Trwa wczytywanie strony. Proszę czekać...
Czwartek, 16 maja. Imieniny: Andrzeja, Jędrzeja, Małgorzaty
19/11/2023 - 18:25

Przenoszą księdza do innej parafii. "Czujemy głębokie zaniepokojenie i smutek"

- Czujemy głębokie zaniepokojenie i smutek - piszą parafianie z Jamnej. Wszystko rozpoczęło się od decyzji o przeniesieniu ojca Andrzeja Chlewickiego do Tarnobrzegu. Mieszkańcy postanowili w tej sprawie napisać specjalną petycję do prowincjonała. Kapłan posługiwał u nich ponad 20 lat.

Ojciec Andrzej Chlewicki przenosi się do Tarnobrzegu

Ta informacja spadła na parafian jak grom z jasnego nieba. Okazuje się, że decyzją prowincjała, ojciec Andrzej Chlewicki z początkiem grudnia przeniesie się do klasztoru dominikanów w Tarnobrzegu. Do tej pory posługiwał w Sanktuarium Matki Bożej Niezawodnej Nadziei w Jamnej.

Na stronie internetowej parafii podany został już termin mszy pożegnalnej. Według planów ma odbyć się w niedzielę (26 listopada) o godzinie 11. Będzie to okazja do podziękowania kapłanowi za wkład w rozwój parafii.

- O. Andrzej jest nie tylko kontynuatorem myśli o. Jana Góry, architekta tego miejsca, ale także jego duszą i sercem. Jego pasja, zaangażowanie i niezłomna determinacja przyczyniły się do stworzenia wspólnoty, w której każdy mógł znaleźć swoje miejsce - brzmi wpis na stronie parafii.
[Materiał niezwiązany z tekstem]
(* ===== verification/OsAccountLifecycle.v ===== *)
(** The life of operating system accounts: what the requests to the manager promise, one
    by one and in any order.  What is shown is active; activation, deactivation and
    removal do what they say; who follows the announcements of switches knows who is
    shown. *)
From Stdlib Require Import ZArith Lia Ascii String.
From stdpp Require Import base list gmap sets strings pretty sorting relations.
From S2P Require Import Prelude ErrorCodes Json FileStore OsAccountInfo OsAccountEnv OsAccountFiles OsAccountConstraints OsAccountServices OsAccountInterface OsAccountManager OsAccountFrame OsAccountCreation OsAccountQueries OsAccountMarks OsAccountForeground OsAccountActivation.

Section Lifecycle.
Context {W : Type} {sw : OsSwitches} {cfg : Config} {oscfg : OsConfig} {sysconf : Sysconf}.
Context {cjson : CJsonLib} {fs : FileStore W}.
Context {ams : AbilityManager W} {bms : BundleManager W} {storage : StorageManager W} {idm : UserIdm W}.
Context {tee : TeeAdapter W} {displays : Displays W} {parts : AccountParts W} {control : OsAccountControl W}.
Context {switch_laws : SwitchesLaws} {ams_laws : AbilityManagerLaws W} {display_laws : DisplaysLaws W}.
Context {control_laws : OsAccountControlLaws W}.
Local Abbreviation S := (Manager W).
Local Abbreviation agrees := (OsAccountActivation.agrees (W := W)).
Implicit Types (m : Manager W).

(** *** Every request leaves the displays in agreement *)

Lemma agrees_mark id : preserves agrees (CheckAndAddLocalIdOperating id).
Proof. intros m Hm. unfold CheckAndAddLocalIdOperating. rewrite run_get. case_bool_decide; [done|]. by destruct m. Qed.
Lemma agrees_remove_mark id : preserves agrees (RemoveLocalIdToOperating id).
Proof. unfold RemoveLocalIdToOperating. frame. Qed.
Hint Resolve agrees_mark agrees_remove_mark : mpres.
Lemma agrees_unmark {A} id (r : result A) : preserves agrees (unmark_return id r).
Proof. unfold unmark_return. frame. Qed.
Hint Resolve agrees_unmark : mpres.

Lemma agrees_clean_account id : preserves agrees (clean_account id).
Proof. unfold clean_account. frame. Qed.
Hint Resolve agrees_clean_account : mpres.
Lemma agrees_clean_accounts excl ids n : preserves agrees (clean_accounts excl ids n).
Proof. revert n. induction ids as [|x ids IH]; intros n; cbn [clean_accounts]; frame. Qed.
Hint Resolve agrees_clean_accounts : mpres.
Lemma agrees_CleanGarbage id : preserves agrees (CleanGarbageOsAccounts id).
Proof. unfold CleanGarbageOsAccounts. frame. Qed.
Hint Resolve agrees_CleanGarbage : mpres.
- Chcielibyśmy razem z wami podziękować o. Andrzejowi za każdy dzień, uśmiech i wygłoszone słowo. Jego wkład w to miejsce jest nieoceniony, a jego obecność pozostawiła niezatarte ślady w sercach wszystkich, którzy mieli możliwość go spotkać - czytamy dalej.

Petycja parafian z Jamnej

Mieszkańców wiadomość o przenosinach ojca Chlewickiego mocno zaskoczyła. Wystosowali więc petycję do prowincjonała - ojca Łukasza Wiśniewskiego, w której wyrazili zaniepokojenie całą sytuacją. Zwrócili się również do naszej redakcji, by nagłośnić sprawę.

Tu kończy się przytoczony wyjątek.